I'm very proud of the depth of talent and dynamic artistry that all of these artists represent in their own way. They are locally-based artists with world-class talent. I like all of my music shows to represent a diversity of sounds, styles and backgrounds and this show is no different. I get bored easily at shows where all of the bands fall into the same genre!
Serephine is one of my favorite ethereal ambient artists around. She has a huge following at ARISE and some of the other outdoor festivals around the country. Serephine creates these expansive soundscapes with only her voice and a handful of instruments. There is a meditative feel to her songs that I really enjoy too. I have been a fan of Bonnie Gregory's music for quite some time and she will be performing with a new incarnation of her trio called The Horse Latitudes this Sunday.
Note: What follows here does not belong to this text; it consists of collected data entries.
(** * RFM69 radio driver (RFM69/radio.py): a shallow embedding

    The driver is one Python class, [Radio], whose methods mutate the
    object and talk to the transceiver over SPI.  The embedding threads the
    object explicitly through a small state monad.  What the driver cannot
    decide by itself is supplied by two oracles:

    - [miso k i] is the byte the chip shifts out at position [i] of the
      [k]-th SPI transfer (a transfer is full duplex: it returns as many
      bytes as it sends);
    - [clock k] is the running time, in microseconds, observed by the
      [k]-th call of [time.time()]; [time.sleep] adds to it.

    Loops that wait on the chip have no bound in the source; here they take
    [fuel] iterations at most and yield [OutOfFuel] beyond.

    Python integers are [Z]; the float seconds of [time.time()] are integer
    microseconds; [int(a / b)] on integers below 2^53 is [Z.quot];
    [round] on the quotient of two integers is rounding half to even. *)

From Stdlib Require Import ZArith List String Lia Bool.
From stdpp Require Import base gmap list.
Import ListNotations.

Local Open Scope Z_scope.

(** ** registers.py

    The module of constants is not among the sources: the driver is
    parametrised by its content.  Only the constants used below appear. *)

Class Registers := {
  REG_FIFO : Z;
  REG_OPMODE : Z;
  REG_PALEVEL : Z;
  REG_RSSICONFIG : Z;
  REG_RSSIVALUE : Z;
  REG_DIOMAPPING1 : Z;
  REG_IRQFLAGS1 : Z;
  REG_IRQFLAGS2 : Z;
  REG_SYNCVALUE2 : Z;
  REG_PACKETCONFIG2 : Z;
  REG_TESTPA1 : Z;
  REG_TESTPA2 : Z;
  RF_OPMODE_SLEEP : Z;
  RF_OPMODE_STANDBY : Z;
  RF_OPMODE_SYNTHESIZER : Z;
  RF_OPMODE_TRANSMITTER : Z;
  RF_OPMODE_RECEIVER : Z;
  RF_IRQFLAGS1_MODEREADY : Z;
  RF_IRQFLAGS2_PAYLOADREADY : Z;
  RF_IRQFLAGS2_PACKETSENT : Z;
  RF_DIOMAPPING1_DIO0_00 : Z;
  RF_DIOMAPPING1_DIO0_01 : Z;
  RF_PACKET2_RXRESTART : Z;
  RF_RSSI_START : Z;
  RF_RSSI_DONE : Z;
  RF69_MODE_SLEEP : Z;
  RF69_MODE_STANDBY : Z;
  RF69_MODE_SYNTH : Z;
  RF69_MODE_RX : Z;
  RF69_MODE_TX : Z;
  RF69_MAX_DATA_LEN : Z;
  CSMA_LIMIT : Z;
  RF69_CSMA_LIMIT_S : Z;
  RF69_BROADCAST_ADDR : Z;
  RF_LISTEN1_RESOL_RX_64 : Z;
  RF_LISTEN1_RESOL_RX_4100 : Z;
  RF_LISTEN1_RESOL_RX_262000 : Z;
  RF_LISTEN1_RESOL_IDLE_64 : Z;
  RF_LISTEN1_RESOL_IDLE_4100 : Z;
  RF_LISTEN1_RESOL_IDLE_262000 : Z
}.

(** The five operating modes are told apart by the driver. *)
Definition modes_distinct `{Registers} : Prop :=
  NoDup [RF69_MODE_SLEEP; RF69_MODE_STANDBY; RF69_MODE_SYNTH; RF69_MODE_RX; RF69_MODE_TX].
She imbues all of her songs (on harp, piano and guitar) with this sense of wonder and wanderlust that I find really refreshing and pure. Bianca Mikahn's solo work is deeply felt and it comes across in every performance of hers. I love that she is always experimenting, collaborating and releasing new work. Her artistry as a word seamstress and performer is phenomenal. Melissa Ivey, the Gypsy Rocker, is someone I met many moons ago around the local open mic circuit and she's always had this fierceness on stage that blows audiences away.
Part of what I love most about being a music promoter is watching artists evolve their sound and really find their voice as artists. Melissa is one of those who really stands out to me as someone who really OWNS what they are all about and what they want to share as an artist. Wheelchair Sports Camp is really my favorite local band right now. They're funky, experimental and jazzy and they have a fabulous sense of humor too. The energy of their live shows is just electric. I've also added L Presidente, a new local DJ to the mix - she has fantastic taste and brings a really fun, sensual vibe with all of her selections so she'll be keeping the energy going all night with great panache.